__Task objective__: Please give back only the lines below from the one containing "setoid_rewrite check_ok. setoid_rewrite Z.leb_le." to the one containing "exact (proj1 (property_ok", each repeated word for word, both ends included.

__Data excerpts__:
(** The validator decides conformance. *)
Lemma validate_json_schema_ok n s v path : validate_json_schema n s v path = Ok tt ↔ conforms n s v.
Proof.
  revert s v path. induction n as [|n IH]; intros s v path; [done|]. cbn [validate_json_schema conforms].
  destruct s as [| | | | |m] eqn:Es; try (split; [done|by intros [? _]]). rewrite <- Es.
  assert (Hobj : is_object s = true) by (by rewrite Es). clear Es m.
  rewrite !bind_unit_ok, enum_ok, !on_ok.
  setoid_rewrite as_str_some. setoid_rewrite as_array_some. setoid_rewrite as_object_some.
  setoid_rewrite bounds_ok. setoid_rewrite check_ok. setoid_rewrite bind_unit_ok.
  setoid_rewrite required_ok. setoid_rewrite try_all_ok.
  assert (Hitems : (∀ items, v = JArray items →
      on (schema_bound "minItems" s) (λ min, check (min <=? Z.of_nat (length items)) (IR_TooFew path)) = Ok tt
      ∧ (let? _ := on (schema_bound "maxItems" s) (λ max, check (Z.of_nat (length items) <=? max) (IR_TooMany path)) in
         on (json_get "items" s) (λ s',
           try_all (λ ix, validate_json_schema n s' ix.2 (path +:+ "[" +:+ pretty ix.1 +:+ "]"))
             (imap (λ i x, (i, x)) items))) = Ok tt)
    ↔ ∀ items, v = JArray items →
        length_between (Z.of_nat (length items)) (schema_bound "minItems" s) (schema_bound "maxItems" s)
        ∧ ∀ s' x, json_get "items" s = Some s' → x ∈ items → conforms n s' x).
  { setoid_rewrite bind_unit_ok. setoid_rewrite (items_ok n s _ path IH). setoid_rewrite on_ok.
    setoid_rewrite check_ok. setoid_rewrite Z.leb_le. unfold length_between. naive_solver. }
  rewrite Hitems. clear Hitems. split.
  - intros (H1 & H2 & H3 & H4 & H5 & H6). split_and!; try done.
    intros props Hp. destruct (H6 props Hp) as [Hr Hall]. split; [done|]. intros k x Hin.
    exact (proj1 (property_ok n s k x _ _ IH) (Hall (k, x) Hin)).
  - intros (_ & H1 & H2 & H3 & H4 & H5 & H6). split_and!; try done.
    intros props Hp. destruct (H6 props Hp) as [Hr Hall]. split; [done|]. intros [k x] Hin.
    exact (proj2 (property_ok n s k x _ _ IH) (Hall k x Hin)).
Qed.
(** The record a finished flight takes away. *)
Definition landed (idem : string) (r : RefusalRecorder) : list Outgoing :=
  match rr_in_flight r !! idem with Some o => [o] | None => [] end.
Lemma finish_facts c idem r :
  recorder_ok r →
  recorder_ok (finish_flight idem r).2 ∧ held c (finish_flight idem r).2 + total (weight c) (landed idem r) = held c r.
Proof.
  intros (H1 & H2 & H3 & H4 & H5 & H6). unfold finish_flight, landed. split.
  - split_and!; [done|done|done| | |done]; cbn.
    + intros o Ho. destruct (H4 o Ho) as [? Hn]. split; [done|]. apply lookup_delete_None. by right.
    + intros i o [_ Ho]%lookup_delete_Some. by apply H5.
  - unfold held. cbn -[total mtotal]. destruct (rr_in_flight r !! idem) as [o|] eqn:E.
    + rewrite (mtotal_delete _ _ _ _ E). unfold total at 3. cbn -[total mtotal]. lia.
    + rewrite delete_id by done. unfold total at 3. cbn -[total mtotal]. lia.
Qed.

(** A record handed back: the one in flight with another count of tries. *)
Definition handed_back (m : gmap string Outgoing) (o : Outgoing) : Prop :=
  ∀ o', m !! og_idem o = Some o' → ∃ t, o = with_tries t o'.
(** ** A drain *)

(** What is in flight only shrinks while tasks finish; a record to retry is one in flight. *)
Definition drain_ok (batch : list Outgoing) (d : Draining) : Prop :=
  (∀ o o', o ∈ batch → rr_in_flight (sc_refusals (dg_client d)) !! og_idem o = Some o' → o' = o)
  ∧ Forall (handed_back (rr_in_flight (sc_refusals (dg_client d)))) (dg_retry d).
Lemma drain_ok_shrink batch d d' :
  drain_ok batch d → rr_in_flight (sc_refusals (dg_client d')) ⊆ rr_in_flight (sc_refusals (dg_client d)) →
  dg_retry d' = dg_retry d → drain_ok batch d'.
Proof.
  intros [H1 H2] Hsub Hr. unfold drain_ok. rewrite Hr. split; [intros o o' Ho E; apply (H1 o o' Ho); by eapply lookup_weaken|].
  eapply Forall_impl; [exact H2|]. intros o Hb o' E. apply Hb. by eapply lookup_weaken.
Qed.
Lemma gap_keeps_flight agent reason detail utc a :
  sc_refusals (record_refusal_gap project agent reason detail utc a) = sc_refusals a.
Proof. unfold record_refusal_gap, enqueue_gap. by destruct (Nat.leb _ _). Qed.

__Written answer__:
    setoid_rewrite check_ok. setoid_rewrite Z.leb_le. unfold length_between. naive_solver. }
  rewrite Hitems. clear Hitems. split.
  - intros (H1 & H2 & H3 & H4 & H5 & H6). split_and!; try done.
    intros props Hp. destruct (H6 props Hp) as [Hr Hall]. split; [done|]. intros k x Hin.
    exact (proj1 (property_ok n s k x _ _ IH) (Hall (k, x) Hin)).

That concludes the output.